PROBLEM DETAILS.
Give back all the records below, unaltered.

Dataset records.
(** * Model-registry maintenance scripts: download, load and drop.

    A shallow embedding of [models/download_models.py],
    [models/load_models.py] and [models/drop_models.py].  The three
    scripts act on two stores: the files next to the scripts (the manifest
    [models.json] and the ONNX artifacts) and the database table
    [USER_MINING_MODELS].  Both stores, the answers of the outside world
    (network, backend failures, the operator at the prompt) and everything
    a script does in order (one log) form the [World] on which the
    scripts run as state-and-exception computations. *)

From Stdlib Require Import Ascii.
From stdpp Require Import gmap strings list fin_maps sorting.

Open Scope string_scope.
Open Scope list_scope.

(** ** Exceptions *)

Inductive Exn :=
| FileNotFoundError | JSONDecodeError | TypeError | KeyError
| DatabaseError                          (* oracledb.Error *)
| URLError | ContentTooShortError | BadZipFile.

(** ** The manifest *)

(** One entry of [models.json].  The scripts index each entry with the six
    keys below and no others; an entry is taken to carry all of them. *)
Record Model := {
  id : string;
  name : string;
  url : string;
  output : string;
  db_model_name : string;
  description : string;
}.

Global Instance Model_eq_dec : EqDecision Model.
Proof. solve_decision. Defined.

(** The manifest document: [config["models"]]. *)
Record Config := { models : list Model }.

(** What [json.load] returns: a manifest, or a document in which
    [config["models"]] raises. *)
Inductive Document :=
| Manifest (config : Config)
| Shapeless (e : Exn).
(** X13. While fusion is disabled and nobody enables it, no call of [run]
    asks the dense mapper to fuse, and the fused-frame count does not move. *)
Theorem nothing_fused_while_disabled (cs : list Call) (s : SLAMState) :
  m_fusionEnabled s = false ->
  forallb (fun c => negb (is_enable c)) cs = true ->
  existsb is_fuse (session_events cs s) = false /\
  m_fusedFramesCount (exec cs s) = m_fusedFramesCount s.
Proof.
  revert s. induction cs as [| [f | b] cs IH]; intros s Hoff Hcs; simpl in *.
  - split; reflexivity.
  - assert (Hfused : fusion_executed f s = false).
    { rewrite fusion_executed_gate. unfold gate_open. rewrite Hoff.
      apply andb_false_r. }
    assert (Hoff' : m_fusionEnabled (state_of (run f s)) = false).
    { rewrite fusionEnabled_run, Hoff. reflexivity. }
    destruct (IH (state_of (run f s)) Hoff' Hcs) as [Hev Hcount].
    split.
    + rewrite existsb_app, Hev. unfold fusion_executed in Hfused.
      rewrite Hfused. reflexivity.
    + rewrite Hcount, fusedFramesCount_run, Hfused. reflexivity.
  - apply andb_prop in Hcs as [Hb Hcs]. destruct b; [discriminate |].
    apply (IH (set_fusion_enabled false s)); [reflexivity | exact Hcs].
Qed.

FINAL ANSWER.
(** * Model-registry maintenance scripts: download, load and drop.

    A shallow embedding of [models/download_models.py],
    [models/load_models.py] and [models/drop_models.py].  The three
    scripts act on two stores: the files next to the scripts (the manifest
    [models.json] and the ONNX artifacts) and the database table
    [USER_MINING_MODELS].  Both stores, the answers of the outside world
    (network, backend failures, the operator at the prompt) and everything
    a script does in order (one log) form the [World] on which the
    scripts run as state-and-exception computations. *)

From Stdlib Require Import Ascii.
From stdpp Require Import gmap strings list fin_maps sorting.

Open Scope string_scope.
Open Scope list_scope.

(** ** Exceptions *)

Inductive Exn :=
| FileNotFoundError | JSONDecodeError | TypeError | KeyError
| DatabaseError                          (* oracledb.Error *)
| URLError | ContentTooShortError | BadZipFile.

(** ** The manifest *)

(** One entry of [models.json].  The scripts index each entry with the six
    keys below and no others; an entry is taken to carry all of them. *)
Record Model := {
  id : string;
  name : string;
  url : string;
  output : string;
  db_model_name : string;
  description : string;
}.

Global Instance Model_eq_dec : EqDecision Model.
Proof. solve_decision. Defined.

(** The manifest document: [config["models"]]. *)
Record Config := { models : list Model }.

(** What [json.load] returns: a manifest, or a document in which
    [config["models"]] raises. *)
Inductive Document :=
| Manifest (config : Config)
| Shapeless (e : Exn).
(** X13. While fusion is disabled and nobody enables it, no call of [run]
    asks the dense mapper to fuse, and the fused-frame count does not move. *)
Theorem nothing_fused_while_disabled (cs : list Call) (s : SLAMState) :
  m_fusionEnabled s = false ->
  forallb (fun c => negb (is_enable c)) cs = true ->
  existsb is_fuse (session_events cs s) = false /\
  m_fusedFramesCount (exec cs s) = m_fusedFramesCount s.
Proof.
  revert s. induction cs as [| [f | b] cs IH]; intros s Hoff Hcs; simpl in *.
  - split; reflexivity.
  - assert (Hfused : fusion_executed f s = false).
    { rewrite fusion_executed_gate. unfold gate_open. rewrite Hoff.
      apply andb_false_r. }
    assert (Hoff' : m_fusionEnabled (state_of (run f s)) = false).
    { rewrite fusionEnabled_run, Hoff. reflexivity. }
    destruct (IH (state_of (run f s)) Hoff' Hcs) as [Hev Hcount].
    split.
    + rewrite existsb_app, Hev. unfold fusion_executed in Hfused.
      rewrite Hfused. reflexivity.
    + rewrite Hcount, fusedFramesCount_run, Hfused. reflexivity.
  - apply andb_prop in Hcs as [Hb Hcs]. destruct b; [discriminate |].
    apply (IH (set_fusion_enabled false s)); [reflexivity | exact Hcs].
Qed.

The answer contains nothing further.